Kenworthy had emigrated to Australia and made a successful career directing music videos. He wrote bestselling manuals on filmmaking. And then I remember an announcement that he was giving up making films. No reason was given, but my fantasy plugged the gap: spousal pressure to take up steadier work; a damaged occultist saved and constrained by his commitments. But I had no evidence whatsoever.

He made a feature film (2009) that I struggled for years to find. Strangely, today, at last, I found a copy for purchase. It has been downloading whilst I have written this. So perhaps Kenworthy was never actually missing at all; the obscurity was my creation. Missing something reveals little about what is supposedly absent, but much more perhaps of he in whom the feelings arise.

I have missed writing in public on things I am passionate about. I am thinking about Kenworthy now, perhaps, because I have been absent from myself.

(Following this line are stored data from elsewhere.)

(* ===== verification/AdminStore.v ===== *)
(** * The administrative store ([storage/postgres/admin.go])

    Listings with keyset pages, and the audited mutations: pause and resume,
    retry of a dead event, replay of one event or of a selection. Every mutation
    is one transaction that also writes its audit row; [newV7] gives the
    identifiers it draws, in order. The limits are the positive ones the service
    has checked. *)
From Stdlib Require Import ZArith String.
From stdpp Require Import base gmap strings list sorting fin_maps.
From S2P Require Import Prelude GoStrings Base64 Ordering Schema Invariant Samples OutboxStore.
From S2P Require Import Tx Outbox AdminTypes Pages.

Open Scope Z_scope.
Local Open Scope emitlane_scope.

Definition HeaderOriginalOrderingKey : string := "emitlane-original-ordering-key".
Definition HeaderOriginalSequence : string := "emitlane-original-sequence".
Definition controlChannel : string := "emitlane_control".

(** The [status] column's text. *)
Definition status_text (s : outbox_status) : string :=
  match s with
  | Pending => "pending" | Inflight => "inflight" | Delivered => "delivered" | Dead => "dead"
  end.

Module AdminStore.
Import Admin.

(** ** Reads *)

Definition scanAdminEvent (r : event_row) (includeSensitive : bool) : Event :=
  let e := er_data r in
  {| ID := ed_id e; Destination := ed_destination e; Type_ := ed_event_type e;
     ContentType := ed_content_type e; SchemaVersion := ed_schema_version e;
     CorrelationID := deref (ed_correlation_id e); CausationID := deref (ed_causation_id e);
     Status := status_text (er_status r); Attempts := er_attempts r;
     AvailableAt := er_available_at r; LeaseOwner := deref (er_lease_owner r);
     LeaseUntil := er_lease_until r; LastError := deref (er_last_error r);
     CreatedAt := ed_created_at e; DeliveredAt := er_delivered_at r;
     PayloadSize := go_len (ed_payload e);
     ReplayedFromEventID := ed_replayed_from_event_id e; ReplayBatchID := ed_replay_batch_id e;
     OrderingKey := deref (ed_ordering_key e);
     OrderingSequence := default 0 (ed_ordering_sequence e);
     OrderingPartition := ed_ordering_partition e;
     KeyBase64 := if includeSensitive
                  then Some (StdEncoding_EncodeToString (deref (ed_message_key e))) else None;
     PayloadBase64 := if includeSensitive
                      then Some (StdEncoding_EncodeToString (ed_payload e)) else None;
     Headers := if includeSensitive then ed_headers e else ∅ |}.

(** [ORDER BY created_at DESC, id DESC] *)
Definition page_key (r : event_row) : Z * N := (ed_created_at (er_data r), ed_id (er_data r)).
Definition newest_first : relation (Z * N) := flip time_id_le.
#[global] Instance newest_first_dec a b : Decision (newest_first a b).
Proof. unfold newest_first. apply _. Defined.

Definition cursor_key (c : Cursor) : Z * N := (pg_time (cur_CreatedAt c), cur_ID c).

(** [eventWhere]: the conjunction of the clauses the filter switches on. *)
Definition eventWhere (f : EventFilter) (r : event_row) : bool :=
  (bool_decide (f_Statuses f = []) || bool_decide (status_text (er_status r) ∈ f_Statuses f))
  && (bool_decide (f_Destination f = ""%string)
      || bool_decide (ed_destination (er_data r) = f_Destination f))
  && (bool_decide (f_EventType f = ""%string)
      || bool_decide (ed_event_type (er_data r) = f_EventType f))
  && match f_CreatedFrom f with Some t => pg_time t <=? ed_created_at (er_data r) | None => true end
  && match f_CreatedTo f with Some t => ed_created_at (er_data r) <? pg_time t | None => true end
  && match f_ReplayBatchID f with
     | Some b => sql_eq (ed_replay_batch_id (er_data r)) b
     | None => true
     end
  && match f_Cursor f with
     | Some c => after page_key newest_first (cursor_key c) r
     | None => true
     end.

(** The text parameters of [eventWhere] are valid. *)
Definition filter_text_ok (f : EventFilter) : bool :=
  forallb pg_text_ok (f_Statuses f) && pg_text_ok (f_Destination f) && pg_text_ok (f_EventType f).

Definition matching (d : db) (f : EventFilter) : list event_row :=
  filter (fun r => eventWhere f r = true) (outbox_rows d).

Definition select_events (d : db) (f : EventFilter) (limit : Z) : list event_row :=
  order_by_limit page_key newest_first (Z.to_nat limit) (matching d f).

Section store.
Context (json_Marshal : Cursor -> string).

Definition normalizePageResult (events : list Event) (limit : Z) : res EventPage :=
  if Z.of_nat (length events) <=? limit then Ok {| Events := events; NextCursor := "" |} else
  match events !! (Z.to_nat limit - 1)%nat with
  | None => Err (ErrOther "index out of range")
  | Some last =>
      let! cursor := EncodeCursor json_Marshal
                       {| cur_CreatedAt := CreatedAt last; cur_ID := ID last |} in
      Ok {| Events := take (Z.to_nat limit) events; NextCursor := cursor |}
  end.

Definition ListEvents (d : db) (f : EventFilter) : res EventPage :=
  fail_if negb (filter_text_ok f) with ErrSQL InvalidText;
  normalizePageResult ((fun r => scanAdminEvent r false) <$> select_events d f (f_Limit f + 1))
    (f_Limit f).

Definition InspectEvent (d : db) (id : uuid) (includeSensitive : bool) : res Event :=
  match db_outbox d !! id with
  | Some r => Ok (scanAdminEvent r includeSensitive)
  | None => Err ErrAdminNotFound
  end.

Definition PreviewReplay (d : db) (f : EventFilter) (sampleLimit executionLimit : Z)
  : res ReplayPreview :=
  fail_if negb (filter_text_ok f) with ErrSQL InvalidText;
  Ok {| pv_Count := Z.of_nat (length (matching d f));
        pv_Sample := (fun r => scanAdminEvent r false) <$> select_events d f sampleLimit;
        pv_Limit := executionLimit |}.

Definition control_state (c : control_row) : ControlState :=
  {| Paused := cr_paused c; Reason := deref (cr_reason c); UpdatedAt := cr_updated_at c;
     UpdatedBy := cr_updated_by c |}.

Definition ControlState_ (d : db) : res ControlState :=
  match db_control d with Some c => Ok (control_state c) | None => Err ErrNoRows end.

(** ** [ListAudit] *)

Definition audit_key (a : audit_row) : Z * N := (au_created_at a, au_id a).

Definition audit_record (a : audit_row) : AuditRecord :=
  {| ar_ID := au_id a; ar_Action := au_action a; ar_Actor := au_actor a;
     ar_Reason := deref (au_reason a); ar_RequestID := deref (au_request_id a);
     ar_TargetEventID := au_target_event_id a; ar_ReplayBatchID := au_replay_batch_id a;
     ar_Details := au_details a; ar_CreatedAt := au_created_at a |}.

Definition auditWhere (f : AuditFilter) (a : audit_row) : bool :=
  (bool_decide (af_Action f = ""%string) || bool_decide (au_action a = af_Action f))
  && match af_Cursor f with
     | Some c => after audit_key newest_first (cursor_key c) a
     | None => true
     end.

Definition ListAudit (d : db) (f : AuditFilter) : res AuditPage :=
  fail_if negb (pg_text_ok (af_Action f)) with ErrSQL InvalidText;
  let limit := Z.to_nat (af_Limit f) in
  let records := audit_record <$>
    order_by_limit audit_key newest_first (S limit)
      (filter (fun a => auditWhere f a = true) (db_audit d)) in
  if (length records <=? limit)%nat
  then Ok {| Records := records; ap_NextCursor := "" |} else
  match records !! (limit - 1)%nat with
  | None => Err (ErrOther "index out of range")
  | Some last =>
      let! cursor := EncodeCursor json_Marshal
                       {| cur_CreatedAt := ar_CreatedAt last; cur_ID := ar_ID last |} in
      Ok {| Records := take limit records; ap_NextCursor := cursor |}
  end.

(** ** Audited mutations *)

Context (uuid_String : uuid -> string).
(** The results of the successive [newV7] calls of one operation. *)
Context (newV7 : nat -> option uuid).

Definition draw (n : nat) : txM uuid :=
  tx_lift (match newV7 n with Some id => Ok id | None => Err ErrGenerateID end).

(** [json.Marshal] writes the strings it is given as valid UTF-8. *)
Definition json_value (j : json) : json :=
  match j with
  | JString s => JString (json_string s)
  | JStrings l => JStrings (json_string <$> l)
  | j => j
  end.

Definition new_audit (id : uuid) (now : time) (action : string) (m : Mutation)
    (target batch : option uuid) (details : gmap string json) : audit_row :=
  {| au_id := id; au_action := action; au_actor := mu_Actor m;
     au_reason := Writer.nullString (mu_Reason m);
     au_request_id := Writer.nullString (mu_RequestID m);
     au_target_event_id := target; au_replay_batch_id := batch;
     au_details := json_value <$> details; au_created_at := now |}.

Definition insert_audit (id : uuid) (action : string) (m : Mutation) (target batch : option uuid)
    (details : gmap string json) (d : db) (now : time) : res (db * unit) :=
  let! d' := insert_audit_row d (new_audit id now action m target batch details) in Ok (d', tt).

Definition insertAudit (n : nat) (action : string) (m : Mutation) (target batch : option uuid)
    (details : gmap string json) : txM unit :=
  do id <- draw n;
  exec_sql (insert_audit id action m target batch details).

(** [UPDATE runtime_control SET paused, reason, updated_at, updated_by RETURNING] *)
Definition update_control (paused : bool) (m : Mutation) (d : db) (now : time)
  : res (db * ControlState) :=
  fail_if negb (pg_text_ok (mu_Reason m) && pg_text_ok (mu_Actor m)) with ErrSQL InvalidText;
  match db_control d with
  | None => Err ErrNoRows
  | Some _ =>
      fail_if negb (btrim_nonempty (mu_Actor m))
        with ErrSQL (CheckViolation "runtime_control_actor_check");
      let c := {| cr_paused := paused; cr_reason := Writer.nullString (mu_Reason m);
                  cr_updated_at := now; cr_updated_by := mu_Actor m |} in
      Ok (with_control d (Some c), control_state c)
  end.

Definition SetPaused (paused : bool) (m : Mutation) : txM ControlState :=
  do state <- exec_sql (update_control paused m);
  let action := if paused then "relay.pause"%string else "relay.resume"%string in
  do _ <- insertAudit 0 action m None None {[ "paused"%string := JBool paused ]};
  do _ <- pg_notify controlChannel action;
  tx_ret state.

(** [SELECT status ... FOR UPDATE] *)
Definition select_status (id : uuid) (d : db) (now : time) : res (db * option outbox_status) :=
  Ok (d, er_status <$> db_outbox d !! id).

Definition retried_row (now : time) (r : event_row) : event_row :=
  {| er_data := er_data r; er_status := Pending; er_attempts := 0; er_available_at := now;
     er_lease_owner := None; er_lease_until := None; er_last_error := None;
     er_delivered_at := None |}.

Definition update_retried (id : uuid) (d : db) (now : time) : res (db * unit) :=
  Ok ((update_event d now id (fun _ => true) (retried_row now)).1, tt).

Definition RetryDeadAudited (id : uuid) (m : Mutation) : txM unit :=
  do status <- exec_sql (select_status id);
  match status with
  | None => tx_fail ErrAdminNotFound
  | Some status =>
      do_fail_if negb (bool_decide (status = Dead)) 
        with ErrAdminConflict ("event " +:+ uuid_String id +:+ " is " +:+ status_text status +:+ ", not dead");
      do _ <- exec_sql (update_retried id);
      do _ <- insertAudit 0 "event.retry" m (Some id) None
                {[ "from_status"%string := JString "dead" ]};
      pg_notify notifyChannel (uuid_String id)
  end.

On the Weird Studies podcast I was surprised to hear mention of “two English occultists, Duncan Barford and Alan Chapman, who in the 2000s had a really great blog called The Baptist’s Head and then […] they basically disappeared off the face of the earth” (Ford & Martel 2018).

It is nice to be missed, but we had not disappeared. Alan was building a reputation as a spiritual teacher and developing the teachings that would become Magia. And I was still writing, although anonymously at times, whilst training and building a career in counselling. Anyone who looked would have found us, but what were they looking for? I had been looking for a writer and occultist in someone who was apparently no longer either; no wonder Kenworthy had seemed hard to find. But I had withdrawn also from public view in those fields. Maybe I was missing through someone else what I had turned away from in myself.

Things seem different now. Alan and I are in communication again. Synchronicities are mounting. A feeling is building that what seemed missing was actually there all along.

References

Ford, Phil & J.F. Martel (2018) Weird studies episode 36 – on hyperstition. https://tinyurl.com/yyzrg8zg (weirdstudies.com). Accessed September 2020.

Kenworthy, Christopher (1996). Will You Hold Me? London: The Do-Not Press

Kenworthy, Christopher (2000). The Winter Inside. London: Serpent’s Tail.

Kenworthy, Christopher (2001). The Quality of Light. London: Serpent’s Tail.

Kenworthy, Christopher, director (2009). The Sculptor [aka The Sculptor’s Ritual].